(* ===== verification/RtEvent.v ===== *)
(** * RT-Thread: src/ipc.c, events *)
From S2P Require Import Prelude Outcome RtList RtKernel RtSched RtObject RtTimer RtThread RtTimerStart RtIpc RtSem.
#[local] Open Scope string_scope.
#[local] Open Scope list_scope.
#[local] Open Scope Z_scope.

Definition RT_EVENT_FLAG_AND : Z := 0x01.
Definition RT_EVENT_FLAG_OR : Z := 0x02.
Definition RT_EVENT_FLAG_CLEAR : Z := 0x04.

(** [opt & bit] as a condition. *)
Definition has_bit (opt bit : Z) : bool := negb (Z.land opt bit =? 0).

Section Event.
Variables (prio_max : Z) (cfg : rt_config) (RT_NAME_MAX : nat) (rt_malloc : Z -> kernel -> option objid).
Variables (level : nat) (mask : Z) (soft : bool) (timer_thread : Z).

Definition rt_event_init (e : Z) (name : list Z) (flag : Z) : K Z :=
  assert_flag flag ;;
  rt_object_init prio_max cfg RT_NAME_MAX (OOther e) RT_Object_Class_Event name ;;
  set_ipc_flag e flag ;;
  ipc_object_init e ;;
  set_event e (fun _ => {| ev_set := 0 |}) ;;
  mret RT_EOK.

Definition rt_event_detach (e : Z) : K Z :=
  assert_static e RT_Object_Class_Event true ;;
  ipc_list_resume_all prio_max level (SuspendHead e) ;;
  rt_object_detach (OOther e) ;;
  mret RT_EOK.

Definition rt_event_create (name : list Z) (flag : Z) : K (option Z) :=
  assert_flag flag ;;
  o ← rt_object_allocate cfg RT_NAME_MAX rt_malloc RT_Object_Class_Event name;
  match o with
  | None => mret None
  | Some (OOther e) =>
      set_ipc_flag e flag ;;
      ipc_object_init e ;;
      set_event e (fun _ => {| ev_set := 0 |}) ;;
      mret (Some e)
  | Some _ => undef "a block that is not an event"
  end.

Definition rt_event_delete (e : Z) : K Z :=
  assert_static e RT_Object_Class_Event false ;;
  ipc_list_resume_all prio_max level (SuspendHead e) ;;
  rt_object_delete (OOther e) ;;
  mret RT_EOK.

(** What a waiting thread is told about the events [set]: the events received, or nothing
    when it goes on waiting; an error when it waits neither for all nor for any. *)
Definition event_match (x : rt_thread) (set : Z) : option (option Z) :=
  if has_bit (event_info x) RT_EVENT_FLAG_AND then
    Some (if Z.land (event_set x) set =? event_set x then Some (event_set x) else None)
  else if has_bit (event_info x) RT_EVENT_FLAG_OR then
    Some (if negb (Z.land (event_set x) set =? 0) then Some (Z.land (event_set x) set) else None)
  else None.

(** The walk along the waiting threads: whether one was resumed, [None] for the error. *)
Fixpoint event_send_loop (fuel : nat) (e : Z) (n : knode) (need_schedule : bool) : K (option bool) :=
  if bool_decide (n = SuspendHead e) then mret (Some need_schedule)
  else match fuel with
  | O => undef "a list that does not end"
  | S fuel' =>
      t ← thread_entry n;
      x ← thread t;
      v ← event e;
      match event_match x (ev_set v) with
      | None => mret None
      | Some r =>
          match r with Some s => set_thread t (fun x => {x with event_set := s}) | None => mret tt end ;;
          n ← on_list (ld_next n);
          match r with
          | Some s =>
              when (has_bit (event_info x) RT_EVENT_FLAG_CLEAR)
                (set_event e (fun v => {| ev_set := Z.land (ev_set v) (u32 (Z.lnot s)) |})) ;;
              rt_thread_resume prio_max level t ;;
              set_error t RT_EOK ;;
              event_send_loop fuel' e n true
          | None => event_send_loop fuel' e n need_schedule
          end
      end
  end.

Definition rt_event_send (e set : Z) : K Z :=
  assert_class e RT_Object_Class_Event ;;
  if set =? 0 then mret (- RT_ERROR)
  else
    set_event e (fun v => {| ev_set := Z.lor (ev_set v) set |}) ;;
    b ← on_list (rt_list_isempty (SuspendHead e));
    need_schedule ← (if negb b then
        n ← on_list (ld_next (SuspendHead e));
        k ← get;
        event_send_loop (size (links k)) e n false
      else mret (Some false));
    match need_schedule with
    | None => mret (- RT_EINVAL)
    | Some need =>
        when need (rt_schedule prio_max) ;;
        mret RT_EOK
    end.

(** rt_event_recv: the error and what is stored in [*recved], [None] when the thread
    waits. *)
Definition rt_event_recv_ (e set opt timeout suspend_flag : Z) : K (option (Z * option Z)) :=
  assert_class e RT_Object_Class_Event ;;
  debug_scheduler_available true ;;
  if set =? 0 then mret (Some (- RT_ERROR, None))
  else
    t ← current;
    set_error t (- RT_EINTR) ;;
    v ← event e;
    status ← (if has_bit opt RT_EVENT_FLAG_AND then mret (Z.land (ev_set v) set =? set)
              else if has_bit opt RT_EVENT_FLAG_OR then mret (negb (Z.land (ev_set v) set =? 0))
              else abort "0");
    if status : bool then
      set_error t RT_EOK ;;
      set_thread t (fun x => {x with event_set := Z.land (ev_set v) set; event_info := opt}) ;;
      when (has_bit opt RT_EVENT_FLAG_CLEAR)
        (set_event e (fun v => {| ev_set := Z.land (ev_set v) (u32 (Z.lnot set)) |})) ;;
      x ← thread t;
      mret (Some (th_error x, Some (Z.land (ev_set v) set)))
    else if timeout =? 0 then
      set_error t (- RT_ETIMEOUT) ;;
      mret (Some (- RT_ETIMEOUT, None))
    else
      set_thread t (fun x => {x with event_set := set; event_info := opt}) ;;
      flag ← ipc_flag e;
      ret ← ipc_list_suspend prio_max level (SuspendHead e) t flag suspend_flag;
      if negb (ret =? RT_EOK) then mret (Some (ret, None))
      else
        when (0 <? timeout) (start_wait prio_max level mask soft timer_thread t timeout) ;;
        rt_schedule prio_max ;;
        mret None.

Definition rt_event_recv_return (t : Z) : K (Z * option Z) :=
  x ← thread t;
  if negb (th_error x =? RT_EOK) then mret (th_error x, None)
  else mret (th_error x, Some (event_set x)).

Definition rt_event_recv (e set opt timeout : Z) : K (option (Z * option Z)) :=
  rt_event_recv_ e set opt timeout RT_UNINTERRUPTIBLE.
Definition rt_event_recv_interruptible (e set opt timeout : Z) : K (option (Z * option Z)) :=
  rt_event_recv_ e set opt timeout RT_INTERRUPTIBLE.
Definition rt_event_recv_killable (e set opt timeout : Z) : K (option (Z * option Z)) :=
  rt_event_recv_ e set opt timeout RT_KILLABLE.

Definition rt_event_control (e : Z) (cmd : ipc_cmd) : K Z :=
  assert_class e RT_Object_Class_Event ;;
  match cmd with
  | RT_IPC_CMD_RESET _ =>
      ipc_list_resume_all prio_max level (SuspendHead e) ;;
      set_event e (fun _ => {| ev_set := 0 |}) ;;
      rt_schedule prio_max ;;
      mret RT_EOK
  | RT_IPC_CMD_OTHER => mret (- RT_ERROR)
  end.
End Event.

----------

What the task requires —
Set down the whole of the data, exactly as it stands.

Answer section —
(* ===== verification/RtEvent.v ===== *)
(** * RT-Thread: src/ipc.c, events *)
From S2P Require Import Prelude Outcome RtList RtKernel RtSched RtObject RtTimer RtThread RtTimerStart RtIpc RtSem.
#[local] Open Scope string_scope.
#[local] Open Scope list_scope.
#[local] Open Scope Z_scope.

Definition RT_EVENT_FLAG_AND : Z := 0x01.
Definition RT_EVENT_FLAG_OR : Z := 0x02.
Definition RT_EVENT_FLAG_CLEAR : Z := 0x04.

(** [opt & bit] as a condition. *)
Definition has_bit (opt bit : Z) : bool := negb (Z.land opt bit =? 0).

Section Event.
Variables (prio_max : Z) (cfg : rt_config) (RT_NAME_MAX : nat) (rt_malloc : Z -> kernel -> option objid).
Variables (level : nat) (mask : Z) (soft : bool) (timer_thread : Z).

Definition rt_event_init (e : Z) (name : list Z) (flag : Z) : K Z :=
  assert_flag flag ;;
  rt_object_init prio_max cfg RT_NAME_MAX (OOther e) RT_Object_Class_Event name ;;
  set_ipc_flag e flag ;;
  ipc_object_init e ;;
  set_event e (fun _ => {| ev_set := 0 |}) ;;
  mret RT_EOK.

Definition rt_event_detach (e : Z) : K Z :=
  assert_static e RT_Object_Class_Event true ;;
  ipc_list_resume_all prio_max level (SuspendHead e) ;;
  rt_object_detach (OOther e) ;;
  mret RT_EOK.

Definition rt_event_create (name : list Z) (flag : Z) : K (option Z) :=
  assert_flag flag ;;
  o ← rt_object_allocate cfg RT_NAME_MAX rt_malloc RT_Object_Class_Event name;
  match o with
  | None => mret None
  | Some (OOther e) =>
      set_ipc_flag e flag ;;
      ipc_object_init e ;;
      set_event e (fun _ => {| ev_set := 0 |}) ;;
      mret (Some e)
  | Some _ => undef "a block that is not an event"
  end.

Definition rt_event_delete (e : Z) : K Z :=
  assert_static e RT_Object_Class_Event false ;;
  ipc_list_resume_all prio_max level (SuspendHead e) ;;
  rt_object_delete (OOther e) ;;
  mret RT_EOK.

(** What a waiting thread is told about the events [set]: the events received, or nothing
    when it goes on waiting; an error when it waits neither for all nor for any. *)
Definition event_match (x : rt_thread) (set : Z) : option (option Z) :=
  if has_bit (event_info x) RT_EVENT_FLAG_AND then
    Some (if Z.land (event_set x) set =? event_set x then Some (event_set x) else None)
  else if has_bit (event_info x) RT_EVENT_FLAG_OR then
    Some (if negb (Z.land (event_set x) set =? 0) then Some (Z.land (event_set x) set) else None)
  else None.

(** The walk along the waiting threads: whether one was resumed, [None] for the error. *)
Fixpoint event_send_loop (fuel : nat) (e : Z) (n : knode) (need_schedule : bool) : K (option bool) :=
  if bool_decide (n = SuspendHead e) then mret (Some need_schedule)
  else match fuel with
  | O => undef "a list that does not end"
  | S fuel' =>
      t ← thread_entry n;
      x ← thread t;
      v ← event e;
      match event_match x (ev_set v) with
      | None => mret None
      | Some r =>
          match r with Some s => set_thread t (fun x => {x with event_set := s}) | None => mret tt end ;;
          n ← on_list (ld_next n);
          match r with
          | Some s =>
              when (has_bit (event_info x) RT_EVENT_FLAG_CLEAR)
                (set_event e (fun v => {| ev_set := Z.land (ev_set v) (u32 (Z.lnot s)) |})) ;;
              rt_thread_resume prio_max level t ;;
              set_error t RT_EOK ;;
              event_send_loop fuel' e n true
          | None => event_send_loop fuel' e n need_schedule
          end
      end
  end.

Definition rt_event_send (e set : Z) : K Z :=
  assert_class e RT_Object_Class_Event ;;
  if set =? 0 then mret (- RT_ERROR)
  else
    set_event e (fun v => {| ev_set := Z.lor (ev_set v) set |}) ;;
    b ← on_list (rt_list_isempty (SuspendHead e));
    need_schedule ← (if negb b then
        n ← on_list (ld_next (SuspendHead e));
        k ← get;
        event_send_loop (size (links k)) e n false
      else mret (Some false));
    match need_schedule with
    | None => mret (- RT_EINVAL)
    | Some need =>
        when need (rt_schedule prio_max) ;;
        mret RT_EOK
    end.

(** rt_event_recv: the error and what is stored in [*recved], [None] when the thread
    waits. *)
Definition rt_event_recv_ (e set opt timeout suspend_flag : Z) : K (option (Z * option Z)) :=
  assert_class e RT_Object_Class_Event ;;
  debug_scheduler_available true ;;
  if set =? 0 then mret (Some (- RT_ERROR, None))
  else
    t ← current;
    set_error t (- RT_EINTR) ;;
    v ← event e;
    status ← (if has_bit opt RT_EVENT_FLAG_AND then mret (Z.land (ev_set v) set =? set)
              else if has_bit opt RT_EVENT_FLAG_OR then mret (negb (Z.land (ev_set v) set =? 0))
              else abort "0");
    if status : bool then
      set_error t RT_EOK ;;
      set_thread t (fun x => {x with event_set := Z.land (ev_set v) set; event_info := opt}) ;;
      when (has_bit opt RT_EVENT_FLAG_CLEAR)
        (set_event e (fun v => {| ev_set := Z.land (ev_set v) (u32 (Z.lnot set)) |})) ;;
      x ← thread t;
      mret (Some (th_error x, Some (Z.land (ev_set v) set)))
    else if timeout =? 0 then
      set_error t (- RT_ETIMEOUT) ;;
      mret (Some (- RT_ETIMEOUT, None))
    else
      set_thread t (fun x => {x with event_set := set; event_info := opt}) ;;
      flag ← ipc_flag e;
      ret ← ipc_list_suspend prio_max level (SuspendHead e) t flag suspend_flag;
      if negb (ret =? RT_EOK) then mret (Some (ret, None))
      else
        when (0 <? timeout) (start_wait prio_max level mask soft timer_thread t timeout) ;;
        rt_schedule prio_max ;;
        mret None.

Definition rt_event_recv_return (t : Z) : K (Z * option Z) :=
  x ← thread t;
  if negb (th_error x =? RT_EOK) then mret (th_error x, None)
  else mret (th_error x, Some (event_set x)).

Definition rt_event_recv (e set opt timeout : Z) : K (option (Z * option Z)) :=
  rt_event_recv_ e set opt timeout RT_UNINTERRUPTIBLE.
Definition rt_event_recv_interruptible (e set opt timeout : Z) : K (option (Z * option Z)) :=
  rt_event_recv_ e set opt timeout RT_INTERRUPTIBLE.
Definition rt_event_recv_killable (e set opt timeout : Z) : K (option (Z * option Z)) :=
  rt_event_recv_ e set opt timeout RT_KILLABLE.

Definition rt_event_control (e : Z) (cmd : ipc_cmd) : K Z :=
  assert_class e RT_Object_Class_Event ;;
  match cmd with
  | RT_IPC_CMD_RESET _ =>
      ipc_list_resume_all prio_max level (SuspendHead e) ;;
      set_event e (fun _ => {| ev_set := 0 |}) ;;
      rt_schedule prio_max ;;
      mret RT_EOK
  | RT_IPC_CMD_OTHER => mret (- RT_ERROR)
  end.
End Event.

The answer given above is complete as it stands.